Ich ziehe Vinyl jedem anderen Medium vor. Mit CDs habe ich mich nie angefreundeet, die sind einfach zu klein und künstlich, und diese moderne Marotte, Musik digital zu konsumieren, werde ich nie verstehen. Ich will das Gesamtpacket, das du bei einer Schallplatte bekommst: Das Artwork entfaltet bei der Größe des Covers eine ganz andere Wirkung und das Vinyl klingt auch besser.
Natürlich ist es praktisch, neue Musik über Spotify und dergleichen zu entdecken – aber immer, wenn ich etwas höre, das mir gefällt, versuche ich, es wenn irgend möglich auf Vinyl zu bekommen. Der Nachteil von Spotify ist, dass man viel leichter etwas verpasst, wenn man nur ein paar Songs anhört, während man einem Album, für das man in den Laden gehen musste, um es zu kaufen, eigentlich immer mehrere Durchläufe gegeben hat, bevor man es für schlecht befunden hat.

Verkaufen sich LPs denn auch besser, oder warum habt ihr nicht auch CDs gepresst?
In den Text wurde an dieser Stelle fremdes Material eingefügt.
(** C31: The dispatch of a request.  It matches the route of its method whose
    pattern goes with the path, with most literal segments, the first
    registered of these (HEAD falls back on GET), and the parameters put into
    the pattern give the path.  Otherwise no route of the method (for HEAD, of
    GET either) goes with the path.  It is not found when no route goes with the
    path even if its empty segments pass for parameters.  Else it is not
    allowed, and the methods it lists are exactly those of the routes that go
    with the path this way: for a path without empty segments, exactly the
    methods the path has, not the one of the request.  (For a path with an
    empty segment the list may have more, the method of the request included:
    [refused_and_allowed].) *)
Theorem dispatch_exact routes method path :
  match dispatch_route routes method path with
  | Matched r parameters =>
      ∃ m, (m = method ∨ method = "HEAD" ∧ m = "GET" ∧ ∀ r', r' ∈ routes → ¬ serves "HEAD" path r') ∧
        r ∈ routes ∧ serves m path r ∧ map (instantiate parameters) (split "/" (r_pattern r)) = split "/" path ∧
        ∀ r', r' ∈ routes → serves m path r' → literals r' < literals r ∨ literals r' = literals r ∧ r_order r ≤ r_order r'
  | NotFound => ∀ r, r ∈ routes → ¬ loosely_with path r ∧ ¬ goes_with path r
  | MethodNotAllowed methods =>
      (∀ m r, m = method ∨ method = "HEAD" ∧ m = "GET" → r ∈ routes → ¬ serves m path r) ∧
      methods ≠ [] ∧
      (∀ m, m ∈ methods ↔ ∃ r, r ∈ routes ∧ r_method r = m ∧ loosely_with path r) ∧
      (∀ m r, r ∈ routes → serves m path r → m ∈ methods) ∧
      ("" ∉ tail (split "/" path) → method ∉ methods ∧ ∀ m, m ∈ methods ↔ ∃ r, r ∈ routes ∧ serves m path r)
  end.
Proof.
  unfold dispatch_route, route_for_request. pose proof (select_route_spec routes method path) as Hs.
  destruct (select_route routes method path) as [[r params]|].
  { exists method. destruct Hs as (H1 & H2 & H3 & H4). split; [by left|]. auto. }
  pose proof (select_route_spec routes "GET" path) as Hg.
  destruct (String.eqb_spec method "HEAD") as [->|Hne]; [destruct (select_route routes "GET" path) as [[r params]|]|].
  { exists "GET". destruct Hg as (H1 & H2 & H3 & H4). split; [by right|]. auto. }
  all: destruct (methods_exact routes path) as [Hin Hex]; pose proof (allowed_methods_spec routes path) as Hspec;
    destruct (allowed_methods routes path) as [|m methods].
  1, 3: intros r Hr; assert (¬ loosely_with path r) as Hl by (intros Hl; eapply not_elem_of_nil, Hspec; eauto);
    split; [done|]; intros Hgo; by apply Hl, goes_loosely.
  all: split; [intros x r Hx Hr; destruct Hx as [->|[? ->]]; [by apply Hs|try done; by apply Hg]|].
  all: split; [done|]; split; [exact Hspec|]; split; [exact Hin|].
  all: intros Hn; (split; [|by apply Hex]); intros (r & Hr & Hsv)%(Hex Hn); by apply (Hs r).
Qed.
Ich weiß nicht, ob sich Vinyl besser verkauft, da habe ich keine Einblicke. Der Grund, warum es nur auf Vinyl erschienen ist, ist einfach, dass das Label, über das die Split erschienen ist, generell nur auf Vinyl veröffentlicht. Aber vielleicht wird es irgendwann auch noch eine CD-Version geben. Aber wenn du dich zwischen beidem entscheiden kannst, würde ich dir definitiv die Platte und nicht die CD empfehlen.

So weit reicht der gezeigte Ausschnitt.